ASSIGNMENT: The full listing below should be copied verbatim.
::::
(** ** Listing and selecting *)

(** Whether a directory entry is named like a credential. *)
Definition id_named (entry : string * node) : bool :=
  match entry.2 with Dir => false | File _ => true end && (slen entry.1 =? 64)
  && bool_decide (to_lower entry.1 = entry.1) && match hex_decode entry.1 with Some _ => true | None => false end.

Fixpoint list_loop (entries : list (string * node)) : FM (cresult (list string)) :=
  match entries with
  | [] => mret (Ok [])
  | entry :: rest =>
    if negb (id_named entry) then list_loop rest
    else
      ftry key ← Load entry.1;
      match ID key with
      | Ok id =>
        if bool_decide (hex_encode id = entry.1) then ftry ids ← list_loop rest; mret (Ok (entry.1 :: ids))
        else mret (Err ErrInvalidState)
      | Err _ => mret (Err ErrInvalidState)
      end
  end.

Definition List : FM (cresult (list string)) :=
  entries ← os_ReadDir;
  match entries with
  | Err ErrNotExist => mret (Ok [])
  | Err e => mret (Err e)
  | Ok l => ftry ids ← list_loop l; mret (Ok (sort_strings ids))
  end.

Definition has_prefix (s prefix : string) : bool :=
  match strip_prefix (text prefix) (text s) with Some _ => true | None => false end.

Definition ResolveCredential (selector : string) : FM (cresult (Credential * string)) :=
  let selector := trim_space (to_lower selector) in
  if bool_decide (selector = "") || (64 <? slen selector) || negb (forallb lower_hex_byte (text selector)) then mret (Err ErrNotFound)
  else
    ftry ids ← List;
    match List.filter (fun id => has_prefix id selector) ids with
    | [] => mret (Err ErrNotFound)
    | [id] => ftry credential ← LoadCredential id; mret (Ok (credential, id))
    | _ => mret (Err ErrAmbiguous)
    end.

Definition Resolve (selector : string) : FM (cresult (bytes * string)) :=
  ftry (credential, id) ← ResolveCredential selector; mret (Ok (cr_Key credential, id)).

(** [SaveNew] creates the file under its final name and fills it there; when the
    filling fails it is removed, unless that fails too. *)
Definition SaveNew (name : string) (key : bytes) : FM (cresult unit) :=
  match Token key with
  | Err e => mret (Err e)
  | Ok token =>
    loaded ← Load name;
    match loaded with
    | Ok existing => mret (if bool_decide (existing = key) then Ok tt else Err ErrStateExists)
    | Err ErrNotExist =>
      ftry _ ← os_MkdirAll;
      created ← os_Link name [];
      match created with
      | Err ErrExist => mret (Err ErrStateExists)
      | Err e => mret (Err e)
      | Ok _ =>
        let data := state_data token [] in
        let fill content := d ← look; enter (changed (<[name := File content]> (dk_nodes d)) d) in
        written ← syscall;
        w ← (fun w => (os_written w.2, w));
        _ ← fill (match written with Ok _ => data | Err _ => take w data end);
        synced ← (match written with Ok _ => os_private | Err e => mret (Err e) end);
        closed ← os_private;
        match synced, closed with
        | Ok _, Ok _ => mret (Ok tt)
        | _, _ =>
          removed ← syscall;
          _ ← (match removed with
               | Ok _ => d ← look; enter (changed (delete name (dk_nodes d)) d)
               | Err _ => mret (Ok tt)
               end);
          mret (Err ErrIO)
        end
      end
    | Err e => mret (Err e)
    end
  end.
End files.

(** ** Plain strings *)

(** Printable ASCII without blanks. *)
Definition graphic (b : byte) : bool := byte_in 0x21 0x7E b.

Lemma graphic_no_space b :
  graphic b = true →
  Forall (fun r => head r ≠ None ∧ head r ≠ Some b) space_runes ∧
  Forall (fun r => head r ≠ None ∧ head r ≠ Some b) (map (@rev _) space_runes).
Proof. destruct b; try discriminate; intros _; split; repeat constructor; discriminate. Qed.

Lemma trim_left_head runes fuel b l :
  Forall (fun r => head r ≠ None ∧ head r ≠ Some b) runes → trim_left runes fuel (b :: l) = b :: l.
Proof. intros Hr. destruct fuel; simpl; [done|]. by rewrite strip_one_None. Qed.

Lemma trim_bytes_graphic l : forallb graphic l = true → trim_bytes l = l.
Proof.
  intros Hg. unfold trim_bytes. assert (trim_left space_runes (length l) l = l) as ->.
  { destruct l as [|b l']; [done|]. apply andb_true_iff in Hg as [Hb _]. apply trim_left_head. by apply graphic_no_space. }
  cbv zeta. assert (trim_left (map (@rev _) space_runes) (length l) (rev l) = rev l) as ->; [|apply rev_involutive].
  assert (forallb graphic (rev l) = true) as Hr.
  { apply forallb_forall. intros b Hb%in_rev. rewrite forallb_forall in Hg. auto. }
  generalize (length l). intros fuel. destruct (rev l) as [|b l']; [by destruct fuel|].
  apply andb_true_iff in Hr as [Hb _]. apply trim_left_head. by apply graphic_no_space.
Qed.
::::
THE COMPLETED TASK:
(** ** Listing and selecting *)

(** Whether a directory entry is named like a credential. *)
Definition id_named (entry : string * node) : bool :=
  match entry.2 with Dir => false | File _ => true end && (slen entry.1 =? 64)
  && bool_decide (to_lower entry.1 = entry.1) && match hex_decode entry.1 with Some _ => true | None => false end.

Fixpoint list_loop (entries : list (string * node)) : FM (cresult (list string)) :=
  match entries with
  | [] => mret (Ok [])
  | entry :: rest =>
    if negb (id_named entry) then list_loop rest
    else
      ftry key ← Load entry.1;
      match ID key with
      | Ok id =>
        if bool_decide (hex_encode id = entry.1) then ftry ids ← list_loop rest; mret (Ok (entry.1 :: ids))
        else mret (Err ErrInvalidState)
      | Err _ => mret (Err ErrInvalidState)
      end
  end.

Definition List : FM (cresult (list string)) :=
  entries ← os_ReadDir;
  match entries with
  | Err ErrNotExist => mret (Ok [])
  | Err e => mret (Err e)
  | Ok l => ftry ids ← list_loop l; mret (Ok (sort_strings ids))
  end.

Definition has_prefix (s prefix : string) : bool :=
  match strip_prefix (text prefix) (text s) with Some _ => true | None => false end.

Definition ResolveCredential (selector : string) : FM (cresult (Credential * string)) :=
  let selector := trim_space (to_lower selector) in
  if bool_decide (selector = "") || (64 <? slen selector) || negb (forallb lower_hex_byte (text selector)) then mret (Err ErrNotFound)
  else
    ftry ids ← List;
    match List.filter (fun id => has_prefix id selector) ids with
    | [] => mret (Err ErrNotFound)
    | [id] => ftry credential ← LoadCredential id; mret (Ok (credential, id))
    | _ => mret (Err ErrAmbiguous)
    end.

Definition Resolve (selector : string) : FM (cresult (bytes * string)) :=
  ftry (credential, id) ← ResolveCredential selector; mret (Ok (cr_Key credential, id)).

(** [SaveNew] creates the file under its final name and fills it there; when the
    filling fails it is removed, unless that fails too. *)
Definition SaveNew (name : string) (key : bytes) : FM (cresult unit) :=
  match Token key with
  | Err e => mret (Err e)
  | Ok token =>
    loaded ← Load name;
    match loaded with
    | Ok existing => mret (if bool_decide (existing = key) then Ok tt else Err ErrStateExists)
    | Err ErrNotExist =>
      ftry _ ← os_MkdirAll;
      created ← os_Link name [];
      match created with
      | Err ErrExist => mret (Err ErrStateExists)
      | Err e => mret (Err e)
      | Ok _ =>
        let data := state_data token [] in
        let fill content := d ← look; enter (changed (<[name := File content]> (dk_nodes d)) d) in
        written ← syscall;
        w ← (fun w => (os_written w.2, w));
        _ ← fill (match written with Ok _ => data | Err _ => take w data end);
        synced ← (match written with Ok _ => os_private | Err e => mret (Err e) end);
        closed ← os_private;
        match synced, closed with
        | Ok _, Ok _ => mret (Ok tt)
        | _, _ =>
          removed ← syscall;
          _ ← (match removed with
               | Ok _ => d ← look; enter (changed (delete name (dk_nodes d)) d)
               | Err _ => mret (Ok tt)
               end);
          mret (Err ErrIO)
        end
      end
    | Err e => mret (Err e)
    end
  end.
End files.

(** ** Plain strings *)

(** Printable ASCII without blanks. *)
Definition graphic (b : byte) : bool := byte_in 0x21 0x7E b.

Lemma graphic_no_space b :
  graphic b = true →
  Forall (fun r => head r ≠ None ∧ head r ≠ Some b) space_runes ∧
  Forall (fun r => head r ≠ None ∧ head r ≠ Some b) (map (@rev _) space_runes).
Proof. destruct b; try discriminate; intros _; split; repeat constructor; discriminate. Qed.

Lemma trim_left_head runes fuel b l :
  Forall (fun r => head r ≠ None ∧ head r ≠ Some b) runes → trim_left runes fuel (b :: l) = b :: l.
Proof. intros Hr. destruct fuel; simpl; [done|]. by rewrite strip_one_None. Qed.

Lemma trim_bytes_graphic l : forallb graphic l = true → trim_bytes l = l.
Proof.
  intros Hg. unfold trim_bytes. assert (trim_left space_runes (length l) l = l) as ->.
  { destruct l as [|b l']; [done|]. apply andb_true_iff in Hg as [Hb _]. apply trim_left_head. by apply graphic_no_space. }
  cbv zeta. assert (trim_left (map (@rev _) space_runes) (length l) (rev l) = rev l) as ->; [|apply rev_involutive].
  assert (forallb graphic (rev l) = true) as Hr.
  { apply forallb_forall. intros b Hb%in_rev. rewrite forallb_forall in Hg. auto. }
  generalize (length l). intros fuel. destruct (rev l) as [|b l']; [by destruct fuel|].
  apply andb_true_iff in Hr as [Hb _]. apply trim_left_head. by apply graphic_no_space.
Qed.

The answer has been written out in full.